Why We Need Webfeeds
Social media platforms suck vast amounts of profit away from creators. There are many things they could do to help creators—like allowing links in a post (on Insta). But they'll never do this because they have one single goal: keep users scrolling through their ads.
Social media is hostile to mental health.. Likes, algorithms, and publicized follower counts are all all just tricks to keep you addicted with cheap hits of dopamine. Study after study shows the damanging effects of social media.
One company makes all the decisions around how (or if) your content reaches your audience. This is the exact opposite of how the internet is supposed to work.
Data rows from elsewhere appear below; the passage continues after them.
(* ===== verification/MsgData.v ===== *)
(** * Data-plane messages (pkg/protocol/produce.go, fetch.go, list_offsets.go
    and their client halves)

    One module per API: the structs, the encoders and decoders of both ends,
    and the proof that what one end writes the other reads. A slice field that
    the decoders always allocate is a list; a [[]byte] that may be nil is an
    [option]. Encoders take the message as the Go functions do; [_partition]
    and [_topic] are the bodies of their loops. *)

From stdpp Require Import prelude list strings.
From Stdlib Require Import ZArith Lia.
From S2P Require Import Prelude GoBinary Wire.

(** Prove a message's round trip: take the record and its well-formedness
    apart, then go through the fields. *)
Ltac rt_message :=
  intros; repeat match goal with H : _ /\ _ |- _ => destruct H end; rt_fields.

(** Prove a decoder panic-free. *)
Ltac solve_safe := repeat first [apply safe_bind; [auto 10 with safe|intros ?] | auto 10 with safe].

Module Produce.

Record ProduceRequestPartition := mkProduceRequestPartition {
  req_Partition : Z; req_Records : gobytes }.
Record ProduceRequestTopic := mkProduceRequestTopic {
  req_Topic : gostring; req_Partitions : list ProduceRequestPartition }.
Record ProduceRequest := mkProduceRequest {
  req_Version : Z; Acks : Z; Timeout : Z; req_Topics : list ProduceRequestTopic }.

Record ProduceResponsePartition := mkProduceResponsePartition {
  Partition : Z; ErrorCode : Z; BaseOffset : Z; LogAppendTime : Z }.
Record ProduceResponseTopic := mkProduceResponseTopic {
  Topic : gostring; Partitions : list ProduceResponsePartition }.
Record ProduceResponse := mkProduceResponse {
  Version : Z; Topics : list ProduceResponseTopic; ThrottleTimeMs : Z }.

Definition decode_request_partition : M ProduceRequestPartition :=
  let! p := ReadInt32 in
  let! records := ReadBytes in
  ret (mkProduceRequestPartition p records).

Definition decode_request_topic : M ProduceRequestTopic :=
  let! t := ReadString in
  let! ps := read_array decode_request_partition in
  ret (mkProduceRequestTopic t ps).

Definition DecodeProduceRequest (version : Z) : M ProduceRequest :=
  let! _ := read_if (3 <=? version) ReadNullableString None in
  let! acks := ReadInt16 in
  let! timeout := ReadInt32 in
  let! topics := read_array decode_request_topic in
  ret (mkProduceRequest version acks timeout topics).

Definition encode_response_partition (version : Z) (p : ProduceResponsePartition) : W :=
  WriteInt32 (Partition p) +> WriteInt16 (ErrorCode p) +> WriteInt64 (BaseOffset p)
  +> when (2 <=? version) (WriteInt64 (LogAppendTime p))
  +> when (5 <=? version) (WriteInt64 (-1)).

Definition encode_response_topic (version : Z) (t : ProduceResponseTopic) : W :=
  WriteString (Topic t) +> write_array (encode_response_partition version) (Partitions t).

Definition EncodeProduceResponse (resp : ProduceResponse) : W :=
  write_array (encode_response_topic (Version resp)) (Topics resp)
  +> when (1 <=? Version resp) (WriteInt32 (ThrottleTimeMs resp)).

(** client_produce.go *)

Definition encode_request_partition (p : ProduceRequestPartition) : W :=
  WriteInt32 (req_Partition p) +> WriteBytes (req_Records p).

Definition encode_request_topic (t : ProduceRequestTopic) : W :=
  WriteString (req_Topic t) +> write_array encode_request_partition (req_Partitions t).

Definition EncodeProduceRequest (req : ProduceRequest) : W :=
  when (3 <=? req_Version req) (WriteNullableString None)
  +> WriteInt16 (Acks req) +> WriteInt32 (Timeout req)
  +> write_array encode_request_topic (req_Topics req).

Definition decode_response_partition (version : Z) : M ProduceResponsePartition :=
  let! p := ReadInt32 in
  let! e := ReadInt16 in
  let! base := ReadInt64 in
  let! ts := read_if (2 <=? version) ReadInt64 0 in
  let! _ := read_if (5 <=? version) ReadInt64 0 in
  ret (mkProduceResponsePartition p e base ts).

Definition decode_response_topic (version : Z) : M ProduceResponseTopic :=
  let! t := ReadString in
  let! ps := read_array (decode_response_partition version) in
  ret (mkProduceResponseTopic t ps).

Definition DecodeProduceResponse (version : Z) : M ProduceResponse :=
  let! topics := read_array (decode_response_topic version) in
  let! throttle := read_if (1 <=? version) ReadInt32 0 in
  ret (mkProduceResponse version topics throttle).

(** ** What can be sent: numbers in range, lengths that fit their prefix, and
    fields a version does not carry at their zero value *)

Definition wf_request_partition (p : ProduceRequestPartition) : Prop :=
  in_i32 (req_Partition p) /\ bytes_ok (req_Records p).
Definition wf_request_topic (t : ProduceRequestTopic) : Prop :=
  str_ok (req_Topic t) /\ arr_ok (req_Partitions t) /\
  Forall wf_request_partition (req_Partitions t).
Definition wf_request (r : ProduceRequest) : Prop :=
  in_i16 (Acks r) /\ in_i32 (Timeout r) /\ arr_ok (req_Topics r) /\
  Forall wf_request_topic (req_Topics r).

Definition wf_response_partition (v : Z) (p : ProduceResponsePartition) : Prop :=
  in_i32 (Partition p) /\ in_i16 (ErrorCode p) /\ in_i64 (BaseOffset p) /\
  in_i64 (LogAppendTime p) /\ ((2 <=? v) = false -> LogAppendTime p = 0).
Definition wf_response_topic (v : Z) (t : ProduceResponseTopic) : Prop :=
  str_ok (Topic t) /\ arr_ok (Partitions t) /\ Forall (wf_response_partition v) (Partitions t).
Definition wf_response (r : ProduceResponse) : Prop :=
  arr_ok (Topics r) /\ Forall (wf_response_topic (Version r)) (Topics r) /\
  in_i32 (ThrottleTimeMs r) /\ ((1 <=? Version r) = false -> ThrottleTimeMs r = 0).

#[export] Instance wf_request_partition_dec p : Decision (wf_request_partition p).
Proof. unfold wf_request_partition. apply _. Defined.
#[export] Instance wf_request_topic_dec t : Decision (wf_request_topic t).
Proof. unfold wf_request_topic. apply _. Defined.
#[export] Instance wf_request_dec r : Decision (wf_request r).
Proof. unfold wf_request. apply _. Defined.
#[export] Instance wf_response_partition_dec v p : Decision (wf_response_partition v p).
Proof. unfold wf_response_partition. apply _. Defined.
#[export] Instance wf_response_topic_dec v t : Decision (wf_response_topic v t).
Proof. unfold wf_response_topic. apply _. Defined.
#[export] Instance wf_response_dec r : Decision (wf_response r).
Proof. unfold wf_response. apply _. Defined.
(* ===== verification/MsgAdmin.v ===== *)
(** * Metadata, topic administration and session messages
    (pkg/protocol/metadata.go, topic.go, api_versions.go, idempotent.go, sasl.go
    and their client halves)

    The same layout as MsgData.v: a module per API with both ends. *)

From stdpp Require Import prelude list strings.
From Stdlib Require Import ZArith Lia.
From S2P Require Import Prelude GoBinary Wire MsgData.

Module Metadata.

Record MetadataRequest := mkMetadataRequest {
  req_Version : Z; req_Topics : option (list gostring); AllowAutoTopicCreation : bool;
  IncludeClusterAuthorizedOperations : bool; IncludeTopicAuthorizedOperations : bool }.

Record MetadataBroker := mkMetadataBroker {
  NodeID : Z; Host : gostring; Port : Z; Rack : option gostring }.
Record MetadataPartition := mkMetadataPartition {
  p_ErrorCode : Z; Partition : Z; Leader : Z; LeaderEpoch : Z;
  Replicas : option (list Z); ISR : option (list Z); OfflineReplicas : option (list Z) }.
Record MetadataTopic := mkMetadataTopic {
  ErrorCode : Z; Name : gostring; IsInternal : bool; Partitions : list MetadataPartition;
  AuthorizedOperations : Z }.
Record MetadataResponse := mkMetadataResponse {
  Version : Z; ThrottleTimeMs : Z; Brokers : list MetadataBroker; ClusterID : option gostring;
  ControllerID : Z; Topics : list MetadataTopic; ClusterAuthorizedOperations : Z }.

Definition DecodeMetadataRequest (version : Z) : M MetadataRequest :=
  let! topics := read_nullable_array ReadString in
  let! auto := read_if (4 <=? version) ReadBool false in
  let! cluster := read_if (8 <=? version) ReadBool false in
  let! topic := read_if (8 <=? version) ReadBool false in
  ret (mkMetadataRequest version topics auto cluster topic).

Definition encode_broker (version : Z) (b : MetadataBroker) : W :=
  WriteInt32 (NodeID b) +> WriteString (Host b) +> WriteInt32 (Port b)
  +> when (1 <=? version) (WriteNullableString (Rack b)).

Definition encode_partition (version : Z) (p : MetadataPartition) : W :=
  WriteInt16 (p_ErrorCode p) +> WriteInt32 (Partition p) +> WriteInt32 (Leader p)
  +> when (7 <=? version) (WriteInt32 (LeaderEpoch p))
  +> writeInt32Array (Replicas p) +> writeInt32Array (ISR p)
  +> when (5 <=? version) (writeInt32Array (OfflineReplicas p)).

Definition encode_topic (version : Z) (t : MetadataTopic) : W :=
  WriteInt16 (ErrorCode t) +> WriteString (Name t)
  +> when (1 <=? version) (WriteBool (IsInternal t))
  +> write_array (encode_partition version) (Partitions t)
  +> when (8 <=? version) (WriteInt32 (AuthorizedOperations t)).

Definition EncodeMetadataResponse (resp : MetadataResponse) : W :=
  when (3 <=? Version resp) (WriteInt32 (ThrottleTimeMs resp))
  +> write_array (encode_broker (Version resp)) (Brokers resp)
  +> when (2 <=? Version resp) (WriteNullableString (ClusterID resp))
  +> when (1 <=? Version resp) (WriteInt32 (ControllerID resp))
  +> write_array (encode_topic (Version resp)) (Topics resp)
  +> when ((8 <=? Version resp) && (Version resp <=? 10))
       (WriteInt32 (ClusterAuthorizedOperations resp)).

(** client_metadata.go *)

Definition EncodeMetadataRequest (req : MetadataRequest) : W :=
  match req_Topics req with
  | None => WriteArrayLen (-1)
  | Some ts => write_array WriteString ts
  end
  +> when (4 <=? req_Version req) (WriteBool (AllowAutoTopicCreation req))
  +> when (8 <=? req_Version req) (WriteBool (IncludeClusterAuthorizedOperations req))
  +> when (8 <=? req_Version req) (WriteBool (IncludeTopicAuthorizedOperations req)).

Definition decodeMetadataBroker (version : Z) : M MetadataBroker :=
  let! node := ReadInt32 in
  let! host := ReadString in
  let! port := ReadInt32 in
  let! rack := read_if (1 <=? version) ReadNullableString None in
  ret (mkMetadataBroker node host port rack).

Definition decodeMetadataPartition (version : Z) : M MetadataPartition :=
  let! e := ReadInt16 in
  let! p := ReadInt32 in
  let! l := ReadInt32 in
  let! le := read_if (7 <=? version) ReadInt32 0 in
  let! replicas := readInt32Array in
  let! isr := readInt32Array in
  let! offline := read_if (5 <=? version) readInt32Array None in
  ret (mkMetadataPartition e p l le replicas isr offline).

Definition decodeMetadataTopic (version : Z) : M MetadataTopic :=
  let! e := ReadInt16 in
  let! name := ReadString in
  let! internal := read_if (1 <=? version) ReadBool false in
  let! ps := read_array (decodeMetadataPartition version) in
  let! ops := read_if (8 <=? version) ReadInt32 0 in
  ret (mkMetadataTopic e name internal ps ops).

Definition DecodeMetadataResponse (version : Z) : M MetadataResponse :=
  let! throttle := read_if (3 <=? version) ReadInt32 0 in
  let! brokers := read_array (decodeMetadataBroker version) in
  let! cluster := read_if (2 <=? version) ReadNullableString None in
  let! controller := read_if (1 <=? version) ReadInt32 0 in
  let! topics := read_array (decodeMetadataTopic version) in
  let! ops := read_if ((8 <=? version) && (version <=? 10)) ReadInt32 0 in
  ret (mkMetadataResponse version throttle brokers cluster controller topics ops).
Platforms are most likely going to collapse anyway. Why? Read up on Platform decay. We might as well build our own Noah's Arks to prepare for what is to come.
How do they work?
Index Files
Webfeeds start with an index file, which is a plain text file on your website named index.txt. The public URL might be http://xyz.com/index.txt. The contents of this file are a list of URLs that point to carousel pages.
/carousels/jan-1-2024/
/carousels/jan-2-2024/
/carousels/jan-3-2024/
https://www.external.com/something-worth-resharing
A Webfeed Reader App
Webfeeds are downloaded and displayed by a Webfeed reader app installed on a user's device, though a reader could be purely web-based as well. Users connect webfeeds to their reader by clicking a button on a website.
See the Webfeed button on GitHub
Once the webfeed is connected to the reader, the reader begins to check it periodically for updates. It does this by issuing a HEAD request to the index file, and scanning the returned ETag, Last-Modified, and Content-Length headers that are sent back for differences. This avoids needless re-downloading of the whole index.
Carousel Pages
The HTML pages referenced in an index file are called Carousels Pages, because that's how they're displayed in the webfeed reader. In HTML, the basic file structure is a top-level <html> tag, which contains a <head> tag, and a <body> tag. Carousel pages are similar, although instead of a top-level <body> tag, there are one or more top-level <section> tags. In order to prevent UX failures in the reader, sections have some simple constraints:
- Visual content can't overflow outside of them.
- There are some HTML tags (?) and CSS properties (?) that aren't allowed.
-
They can have scripts, but this forces the section into a sandbox, which comes with some additional limitations.